In our opinion, these varied depictions of a political Paul and his politics, whether created by biblical scholars or European cultural critics and philosophers, fail to articulate adequately the fact that Paul was and continues to be one among many, part of a community that is diverse and multicentered. 27 Where political debate is theorized, it is most often framed as a dialogue either between the historical Paul and his (usually wrongheaded) epistolary audiences or between a political Paul and contemporary beliefs about religious exclusivism/ capitalism/ empire. 28 As Boyarin notes, "When Paul says, there is no Jew or Greek, no male and female in Christ, he is raising an issue with which we still struggle.

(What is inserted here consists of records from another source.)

Definition new_entry set definition (name : list Z) : kfsw_param_entry W := {|
  pe_info := {|
    pi_node := 0; pi_id := KFSW_PARAM_ID (ps_table set) (pd_offset definition);
    pi_table := ps_table set; pi_offset := pd_offset definition;
    pi_array_size := if is_array (pd_type definition) then pd_capacity definition else 1;
    pi_type := pd_type definition; pi_flags := live_flags definition;
    pi_table_name := ps_name set; pi_name := name; pi_unit := pd_unit definition;
    pi_description := pd_description definition;
    pi_read_only := negb (Z.land (live_flags definition) KFSW_PARAM_FLAG_READ_ONLY =? 0) |};
  pe_definition := definition |}.

(** [table->count++] through the pointer [find_table] answered. *)
Fixpoint count_in_table (id : Z) (tables : list kfsw_param_table_info) : list kfsw_param_table_info :=
  match tables with
  | [] => []
  | t :: tables =>
      if pt_id t =? id
      then {| pt_id := pt_id t; pt_name := pt_name t; pt_description := pt_description t;
              pt_count := u16 (pt_count t + 1) |} :: tables
      else t :: count_in_table id tables
  end.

Are the specificities of human identity, the differences, of value, or are they only an obstacle in the striving for justice?" 29 We could extend this discussion to the ancient ekklesia that first heard the letter or even to communities today by imagining that they might debate the issues raised in Paul's letters rather than simply accepting or rejecting Paul's words on the subject.

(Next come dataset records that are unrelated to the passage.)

(** The bounded copy takes what fits of the text. *)
Lemma copy_length_spec d s source n :
  copy_length d s source n = Z.max n (Z.min (n + zlen (cut_nul source)) (Z.min s (d - 1))).
Proof.
  revert n. induction source as [|c source IH]; intros n; cbn [copy_length cut_nul].
  { rewrite zlen_nil. lia. }
  destruct (c =? 0) eqn:Ec; cbn [negb]; [rewrite andb_false_r, zlen_nil; lia|].
  rewrite andb_true_r, zlen_cons. pose proof (zlen_nonneg (cut_nul source)).
  destruct ((n <? s) && (n + 1 <? d)) eqn:G; [rewrite IH|]; lia.
Qed.

Section storage_proofs.
Context {PC : ParamConfig} {W : Type}.
Implicit Types (entry : kfsw_param_entry W) (st : param_state W) (value : kfsw_param_value).

(** A parameter has storage as large as its capacity, which is a [uint16_t]. *)
Definition entry_stored entry st : Prop :=
  is_u16 (pd_capacity (pe_definition entry)) ∧
  ∃ object, param_storage st !! entry_address entry = Some object ∧
    entry_capacity entry <= zlen object.
(** Every parameter has storage of its own. *)
Definition storage_ok st : Prop :=
  NoDup (entry_address <$> parameter_table st) ∧
  Forall (λ entry, entry_stored entry st) (parameter_table st).

(** A value as a caller builds it: a text's size counts its terminator. *)
Definition value_wf value : Prop :=
  zlen (pv_bytes value) = PARAM_STRING_MAX ∧
  (pv_type value = KFSW_PARAM_STRING → pv_size value = strlen (value_text value) + 1).

(** The bytes a write puts at the start of the storage: a text is cut to its room. *)
Definition written_bytes entry value : list Z :=
  if pi_type (pe_info entry) =? KFSW_PARAM_STRING then
    let room := pi_array_size (pe_info entry) in
    take (Z.to_nat (copy_length room room (value_text value) 0)) (value_text value) ++ [0]
  else if pi_type (pe_info entry) =? KFSW_PARAM_DATA then take (Z.to_nat (pv_size value)) (pv_bytes value)
  else le_bytes (Z.to_nat (scalar_size (pi_type (pe_info entry)))) (pv_scalar value).
(** The bytes that stand for a value. *)
Definition stored_bytes entry value : list Z :=
  if pi_type (pe_info entry) =? KFSW_PARAM_STRING then value_text value ++ [0]
  else if pi_type (pe_info entry) =? KFSW_PARAM_DATA then take (Z.to_nat (pv_size value)) (pv_bytes value)
  else le_bytes (Z.to_nat (scalar_size (pi_type (pe_info entry)))) (pv_scalar value).

(** The same value as far as its type and size reach. *)
Definition same_value (v v' : kfsw_param_value) : Prop :=
  pv_type v = pv_type v' ∧ pv_size v = pv_size v' ∧
  (is_array (pv_type v) = false → pv_scalar v = pv_scalar v' mod 2 ^ (8 * pv_size v')) ∧
  (is_array (pv_type v) = true →
     take (Z.to_nat (pv_size v)) (pv_bytes v) = take (Z.to_nat (pv_size v)) (pv_bytes v')).

Lemma entry_object_put entry bs st :
  entry_object entry (put_object entry bs st) = buf_put 0 bs (entry_object entry st).
Proof. unfold entry_object at 1, put_object. cbn. by rewrite lookup_insert_eq. Qed.

(** Two states whose storage differs only at the entry's address. *)
Definition only_writes entry (bs : list Z) st st' : Prop :=
  param_storage st' = <[entry_address entry := buf_put 0 bs (entry_object entry st)]> (param_storage st) ∧
  parameter_table st' = parameter_table st ∧ parameter_tables st' = parameter_tables st ∧
  initialized st' = initialized st.
(** Two states that differ in the components' state only. *)
Definition only_world st st' : Prop :=
  param_storage st' = param_storage st ∧ parameter_table st' = parameter_table st ∧
  parameter_tables st' = parameter_tables st ∧ initialized st' = initialized st.

Lemma validate_cases entry value st :
  kfsw_param_validate_entry (Some entry) (Some value) st = 0 →
  entry_capacity entry ≠ 0 ∧ pv_type value = pi_type (pe_info entry) ∧
  (pi_type (pe_info entry) = KFSW_PARAM_STRING → 0 ≠ pv_size value ∧ pv_size value <= entry_capacity entry) ∧
  (pi_type (pe_info entry) ≠ KFSW_PARAM_STRING → pv_size value = entry_capacity entry).
Proof.
  unfold kfsw_param_validate_entry. destruct (entry_capacity entry =? 0) eqn:G0; [done|].
  destruct (negb (pv_type value =? _)) eqn:G1; [done|].
  destruct (_ =? KFSW_PARAM_STRING) eqn:G2.
  { destruct (_ || _) eqn:G3; [done|]. intros _. split_and!; try lia. }
  destruct (_ =? KFSW_PARAM_DATA) eqn:G4.
  { destruct (negb (pv_size value =? _)) eqn:G3; [done|]. intros _. split_and!; lia. }
  destruct (negb (pv_size value =? _)) eqn:G3; [done|]. intros _. split_and!; lia.
Qed.

Lemma wire_apply_effect entry value st rc st' :
  pv_type value = pi_type (pe_info entry) → kfsw_param_wire_apply entry value st = (rc, st') →
  (rc = 0 → only_writes entry (written_bytes entry value) st st') ∧ (rc ≠ 0 → only_world st st').
Proof.
  intros Ht H. unfold kfsw_param_wire_apply, written_bytes in *. rewrite Ht in *.
  destruct (_ =? KFSW_PARAM_STRING) eqn:G1.
  { injection H as <- <-. split; [intros _|done]. unfold kfsw_param_write_text_entry.
    destruct (pd_changed_text _); by split_and!. }
  destruct (_ =? KFSW_PARAM_DATA) eqn:G2.
  { injection H as <- <-. split; [intros _|done]. unfold kfsw_param_write_data_entry.
    destruct (pd_changed_data _); by split_and!. }
  unfold kfsw_param_write_entry in H. destruct (pd_apply _) as [apply|].
  - destruct (initialized st) eqn:Hi.
    + destruct (apply (pv_scalar value) (param_world st)) as [result w].
      destruct (negb (result =? 0)) eqn:Hr; injection H as <- <-; split; intros H; try done; [lia|].
      destruct (pd_changed _); by split_and!.
    + injection H as <- <-. split; [intros _|done]. destruct (pd_changed _); by split_and!.
  - injection H as <- <-. split; [intros _|done]. destruct (pd_changed _); by split_and!.
Qed.

Lemma written_stored entry value :
  value_wf value → pv_type value = pi_type (pe_info entry) → pv_size value <= entry_capacity entry →
  written_bytes entry value = stored_bytes entry value.
Proof.
  intros (_ & Htext) Ht Hsz. unfold written_bytes, stored_bytes.
  destruct (_ =? KFSW_PARAM_STRING) eqn:G1; [|done]. cbv zeta.
  rewrite copy_length_spec, (cut_nul_id (value_text value)) by apply cut_nul_no_nul.
  unfold entry_capacity, info_capacity, is_array in Hsz. rewrite G1 in Hsz. cbn [orb] in Hsz.
  specialize (Htext ltac:(lia)). unfold strlen in Htext. pose proof (zlen_nonneg (value_text value)).
  rewrite take_ge by (unfold zlen in *; lia). done.
Qed.
End storage_proofs.

Section readback.
Context {PC : ParamConfig} {W : Type}.
Implicit Types (entry : kfsw_param_entry W) (st : param_state W) (value : kfsw_param_value).

(** A parameter that is read as it is stored. *)
Definition not_sampled entry : Prop := pd_sample (pe_definition entry) = None.

Lemma capacity_bounds entry :
  entry_ok entry → is_u16 (pd_capacity (pe_definition entry)) →
  0 < entry_capacity entry <= PARAM_STRING_MAX.
Proof.
  unfold is_u16. intros (_ & _ & _ & _ & _ & Ht & Ha & _ & _ & _ & _ & Hc & _ & _) Hu. pose proof PARAM_STRING_MAX_range.
  unfold entry_capacity, info_capacity, check_capacity in *. rewrite Ha, Ht.
  unfold is_array. destruct (_ =? KFSW_PARAM_DATA) eqn:Hd.
  { rewrite orb_true_r. destruct (_ || _) eqn:E in Hc; [done|]. cbn.
    lia. }
  rewrite orb_false_r. destruct (_ =? KFSW_PARAM_STRING).
  { destruct (_ || _) eqn:E in Hc; [done|]. lia. }
  destruct (negb PARAM_FLOAT && _); [done|]. destruct (scalar_size _ =? 0) eqn:E; [done|].
  unfold scalar_size in *. repeat case_match; lia.
Qed.

Lemma read_back entry value st st' any :
  entry_ok entry → value_wf value → kfsw_param_validate_entry (Some entry) (Some value) st = 0 →
  entry_stored entry st →
  entry_object entry st' = buf_put 0 (stored_bytes entry value) (entry_object entry st) →
  ∃ got, kfsw_param_read_stored_entry (Some entry) (Some any) st' = (0, Some got, st') ∧
    same_value got value.
Proof.
  intros Hok (Hlen & Htext) Hval (Hu & object & Hobj & Hsz) Hw.
  apply validate_cases in Hval as (Hc & Ht & Hs & Hn). pose proof (capacity_bounds entry Hok Hu) as Hcap.
  unfold kfsw_param_read_stored_entry, read_entry.
  rewrite (proj2 (Z.eqb_neq _ _) Hc), Hw. unfold entry_object. rewrite Hobj. cbn [default from_option id].
  rewrite buf_put_0. unfold stored_bytes, same_value.
  destruct (_ =? KFSW_PARAM_STRING) eqn:G1.
  { assert (pi_type (pe_info entry) = KFSW_PARAM_STRING) as E by lia.
    destruct (Hs E) as [_ Hle]. rewrite <- Ht in E. specialize (Htext E). unfold strlen in Htext.
    pose proof (zlen_nonneg (value_text value)) as Hnn.
    assert (cut_nul ((value_text value ++ [0]) ++ drop (length (value_text value ++ [0])) object)
      = value_text value) as Hcut.
    { rewrite <- app_assoc. apply cut_nul_app, cut_nul_no_nul. }
    unfold copy_text. rewrite copy_length_spec, Hcut.
    replace (Z.max 0 (Z.min (0 + zlen (value_text value)) (Z.min (entry_capacity entry) (PARAM_STRING_MAX - 1))))
      with (zlen (value_text value)) by lia.
    eexists. split; [reflexivity|]. cbn [pv_type pv_size pv_scalar pv_bytes]. split_and!; [lia|lia| |].
    - intros Ha. unfold is_array in Ha. rewrite G1 in Ha. done.
    - intros _. rewrite <- app_assoc, buf_put_0.
      replace (Z.to_nat (zlen (value_text value))) with (length (value_text value)) by (unfold zlen; lia).
      rewrite take_app_length.
      replace (Z.to_nat (zlen (value_text value) + 1)) with (length (value_text value ++ [0]))
        by (rewrite length_app; unfold zlen; cbn; lia).
      rewrite take_app_length. rewrite length_app. cbn [length].
      replace (length (value_text value) + 1)%nat with (Z.to_nat (zlen (cut_nul (pv_bytes value)) + 1))
        by (unfold zlen, value_text; lia).
      symmetry. apply take_text. unfold zlen, value_text in *. lia. }
  destruct (_ =? KFSW_PARAM_DATA) eqn:G2.
  { assert (pv_size value = entry_capacity entry) as Hsize by (apply Hn; lia).
    eexists. split; [reflexivity|]. cbn [pv_type pv_size pv_scalar pv_bytes]. split_and!; [lia|lia| |].
    - intros Ha. unfold is_array in Ha. rewrite G2, orb_true_r in Ha. done.
    - intros _. rewrite buf_put_0, Hsize. set (n := Z.to_nat (entry_capacity entry)).
      assert (length (take n (pv_bytes value)) = n) as Hn'
        by (rewrite length_take; subst n; unfold zlen in *; lia).
      rewrite (take_app_length' (take n (pv_bytes value)) _ n) by done.
      by apply take_app_length'. }
  assert (pv_size value = entry_capacity entry) as Hsize by (apply Hn; lia).
  assert (entry_capacity entry = scalar_size (pi_type (pe_info entry))) as Hcs.
  { unfold entry_capacity, info_capacity, is_array. by rewrite G1, G2. }
  eexists. split; [reflexivity|]. cbn [pv_type pv_size pv_scalar pv_bytes]. split_and!; [lia|lia| |].
  - intros _. rewrite take_app_le by (rewrite le_bytes_length; lia).
    rewrite take_ge by (rewrite le_bytes_length; lia). rewrite le_value_bytes. f_equal. f_equal. lia.
  - intros Ha. unfold is_array in Ha. rewrite G1, G2 in Ha. done.
Qed.
End readback.

(** ** The service *)

Section service.
Context {PC : ParamConfig} {W : Type}.
Implicit Types (entry : kfsw_param_entry W) (st : param_state W) (value : kfsw_param_value)
  (l : list (kfsw_param_entry W)).

(** The arrays and whether the service runs. *)
Definition same_registry st st' : Prop :=
  parameter_table st' = parameter_table st ∧ parameter_tables st' = parameter_tables st ∧
  initialized st' = initialized st.

Lemma same_registry_refl st : same_registry st st.
Proof. done. Qed.
Lemma same_registry_trans st1 st2 st3 :
  same_registry st1 st2 → same_registry st2 st3 → same_registry st1 st3.
Proof. intros (? & ? & ?) (? & ? & ?). split_and!; congruence. Qed.

(** The storage keeps its objects, each of its size: nothing was written past an end. *)
Definition same_sizes st st' : Prop :=
  ∀ a, length <$> (param_storage st' !! a) = length <$> (param_storage st !! a).

Lemma same_sizes_refl st : same_sizes st st.
Proof. done. Qed.
Lemma same_sizes_trans st1 st2 st3 : same_sizes st1 st2 → same_sizes st2 st3 → same_sizes st1 st3.
Proof. intros H1 H2 a. by rewrite H2. Qed.

Lemma buf_put_length_0 {A} (bs buf : list A) :
  (length bs <= length buf)%nat → length (buf_put 0 bs buf) = length buf.
Proof. intros. rewrite buf_put_0, length_app, length_drop. lia. Qed.

Lemma only_writes_sizes entry bs st st' object :
  param_storage st !! entry_address entry = Some object → (length bs <= length object)%nat →
  only_writes entry bs st st' → same_sizes st st'.
Proof.
  intros Ho Hl (Hs & _) a. rewrite Hs. unfold entry_object. rewrite Ho. cbn [default from_option id].
  destruct (decide (a = entry_address entry)) as [->|Hne].
  - rewrite lookup_insert_eq, Ho. cbn. by rewrite buf_put_length_0.
  - by rewrite lookup_insert_ne.
Qed.

Lemma written_bytes_length entry value :
  0 < entry_capacity entry →
  (pi_type (pe_info entry) = KFSW_PARAM_DATA → pv_size value <= entry_capacity entry) →
  zlen (written_bytes entry value) <= entry_capacity entry.
Proof.
  intros Hc Hs. unfold written_bytes. unfold entry_capacity, info_capacity, is_array in *.
  destruct (_ =? KFSW_PARAM_STRING) eqn:G1.
  { cbn [orb] in *. cbv zeta. rewrite copy_length_spec.
    pose proof (zlen_nonneg (cut_nul (value_text value))).
    set (n := Z.to_nat _). assert (Z.of_nat n + 1 <= pi_array_size (pe_info entry)) by (subst n; lia).
    unfold zlen. rewrite length_app, length_take. cbn [length]. lia. }
  destruct (_ =? KFSW_PARAM_DATA) eqn:G2.
  { cbn [orb] in *. unfold zlen. rewrite length_take. specialize (Hs ltac:(lia)). lia. }
  cbn [orb] in *. unfold zlen. rewrite le_bytes_length. lia.
Qed.

Lemma run_sampler_none entry st : not_sampled entry → run_sampler entry st = st.
Proof. unfold not_sampled, run_sampler. by intros ->. Qed.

To some extent our critique-the belief that we should turn the scholarly focus from a reconstruction or use of Paul alone to consideration of Paul's letters as sites of contestation and debate-has already been enacted and heard. In each of the SBL's Paul and Politics sessions, a feminist scholar has disrupted or mitigated the focus on a heroic anti-imperial Paul by calling for serious consideration of the perspectives and contributions of his comrades and interlocutors in both the ancient ekklesiai and the history of interpretation. 30 Some of the hearers have acted on these constructive critiques. 31 For example, in The Arrogance of Nations: Reading Romans in the Shadow of Empire, Neil Elliott-a longtime champion of the anti-imperial Paul-engages some feminist interpretations of Paul and draws on the writings of Fredric Jameson and Antonio Gramsci to map both the context and the limitations of Paul's political discourse. Elliott concludes that Paul's hierarchical and messianic political solution is the only thinkable or utterable counterpoint to the extreme violence and claims to universal sovereignty that characterize imperial rule. His approach thus helps to trace the inscription of kyriarchal logic in Romans-that is, how Paul's vision of God's victory is a political counterpoint to Roman imperial systems of domination that simultaneously replicates aspects of imperial logic. However, Arrogance of Nations does not explore whether any nascent or alternative political responses to empire might have been present in Paul's communities or activated by diverse interpreters of Paul.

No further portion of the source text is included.